Rechtliche Merkmale der Meerenge. Die Straße von Hormus gehört vollumfänglich zur Kategorie der Meerengen, die für die internationale Schifffahrt genutzt werden. Sie fällt unter Teil III des UN-Seerechtsübereinkommens von 1982 und das Recht auf Transitdurchfahrt ist vollständig anwendbar. Dies liegt erstens daran, dass der engste Teil der Meerenge zwischen dem Iran und Oman etwa 20 Seemeilen breit ist und somit vollständig von den Territorialmeeren der anliegenden Staaten abgedeckt wird, und zweitens verbindet die Straße von Hormus eine Ausschließliche Wirtschaftszone (AWZ) mit einer anderen AWZ (im Golf von Oman und im Persischen Golf), was dem sogenannten geografischen Kriterium entspricht, nach dem das Recht auf Transitdurchfahrt hier anwendbar ist. Dieses stellt eine äußerst liberale Norm des internationalen Seerechts dar, es darf nicht ausgesetzt oder behindert werden, und alle Handels-/Kommune-Schiffe sowie Kriegsschiffe können es gleichermaßen nutzen, U-Boote können in ihrem gewohnten submersen Zustand folgen. Es gilt uneingeschränkte Freiheit der Flüge, einschließlich militärischen Luftverkehrs.

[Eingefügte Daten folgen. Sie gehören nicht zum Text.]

(** While a run goes on, no turn has seen its session end. *)
Lemma supervise_loop_running {A} contract s (turns : list (Turn A)) :
  supervise_loop contract s turns = None ->
  Forall (fun t => turn_now t < wn_session_deadline (sv_window s)) turns.
Proof.
  revert s. induction turns as [|t turns IH]; intros s; cbn; [constructor|].
  destruct (turn contract s t) as [s'|r] eqn:Et; [|done]. intros Hr.
  apply turn_continues in Et as (Hn & Hd & _). constructor; [done|].
  eapply Forall_impl; [by apply IH|]. intros x Hx. simpl in *. lia.
Qed.
Lemma supervise_loop_finished {A} contract s (turns : list (Turn A)) v b :
  supervise_loop contract s turns = Some (Ok (v, b)) ->
  fb_finished_at b < fb_deadline b /\ fb_deadline b <= wn_session_deadline (sv_window s)
  /\ wn_sequence (sv_window s) <= fb_sequence b <= wn_sequence (sv_window s) + Z.of_nat (length turns).
Proof.
  revert s. induction turns as [|t turns IH]; intros s; cbn [supervise_loop]; [done|].
  destruct (turn contract s t) as [s'|r] eqn:Et.
  - intros (Hf & Hd & Hs)%IH. apply turn_continues in Et as (_ & Hd' & Hs'). cbn [length]. lia.
  - intros [= ->]. apply turn_ends in Et as (Hf & Hd & Hs). cbn [length]. lia.
Qed.
Lemma supervise_started {A} contract policy p st now now' (turns : list (Turn A)) r :
  supervise contract policy p st now now' turns = r ->
  (exists e, r = Some (Err e))
  \/ exists s, supervise_loop contract s turns = r /\ wn_session_deadline (sv_window s) = pf_session_deadline p
       /\ wn_sequence (sv_window s) = 1.
Proof.
  unfold supervise. intros <-. destruct (Window_new contract policy p now) as [w|e] eqn:Ew; [|by left; eexists].
  cbn [mbind Result_bind]. apply Window_new_Ok in Ew as (_ & Es & _ & Ed & _). destruct st as [st|].
  - destruct (bind_reporting st w now') as [st1|e]; [|by left; eexists]. right.
    eexists. split; [reflexivity|]. by cbn.
  - right. eexists. split; [reflexivity|]. by cbn.
Qed.
End Supervision.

Iranische Position zur Meerenge. Der Iran als Unterzeichnerstaat, der das Übereinkommen von 1982 nicht ratifiziert hat, betrachtet, dass in der Meerenge nicht das Recht auf Transitdurchfahrt, sondern das Recht auf friedliche Durchfahrt gilt, eine strenger geregelte Norm des internationalen Seerechts. Friedliche Durchfahrt darf den Frieden und die Sicherheit des Küstenstaates nicht bedrohen, und Aktivitäten wie das Fangen von Wasserlebewesen, das Führen von maritimen wissenschaftlichen und hydrographischen Untersuchungen, das Starten und Landen von Luftfahrzeugen sowie das Ausführen von Aufklärungsaktivitäten sind verboten. Der Iran besteht darauf, dass das Recht auf Transitdurchfahrt eine Novelle des internationalen Seerechts darstellt, die im Rahmen des Übereinkommens von 1982 eingeführt wurde und noch immer ausschließlich eine vertragliche Norm ist, die nicht endgültig zu einer Norm des internationalen Gewohnheitsrechts (sogenannter internationaler Brauch) ausgestaltet wurde. Der Iran meint, dass eine solche vertragliche Norm nur von Staaten genutzt werden kann, die vollwertige Teilnehmer am Übereinkommen von 1982 sind, und wie wir wissen, haben die USA es nicht nur nicht ratifiziert, sondern es sogar nicht unterzeichnet. Folglich betrachtet der Iran, dass er gegenüber den USA nicht an konventionelle Verpflichtungen gebunden ist, das Recht auf Transitdurchfahrt hier anzuerkennen.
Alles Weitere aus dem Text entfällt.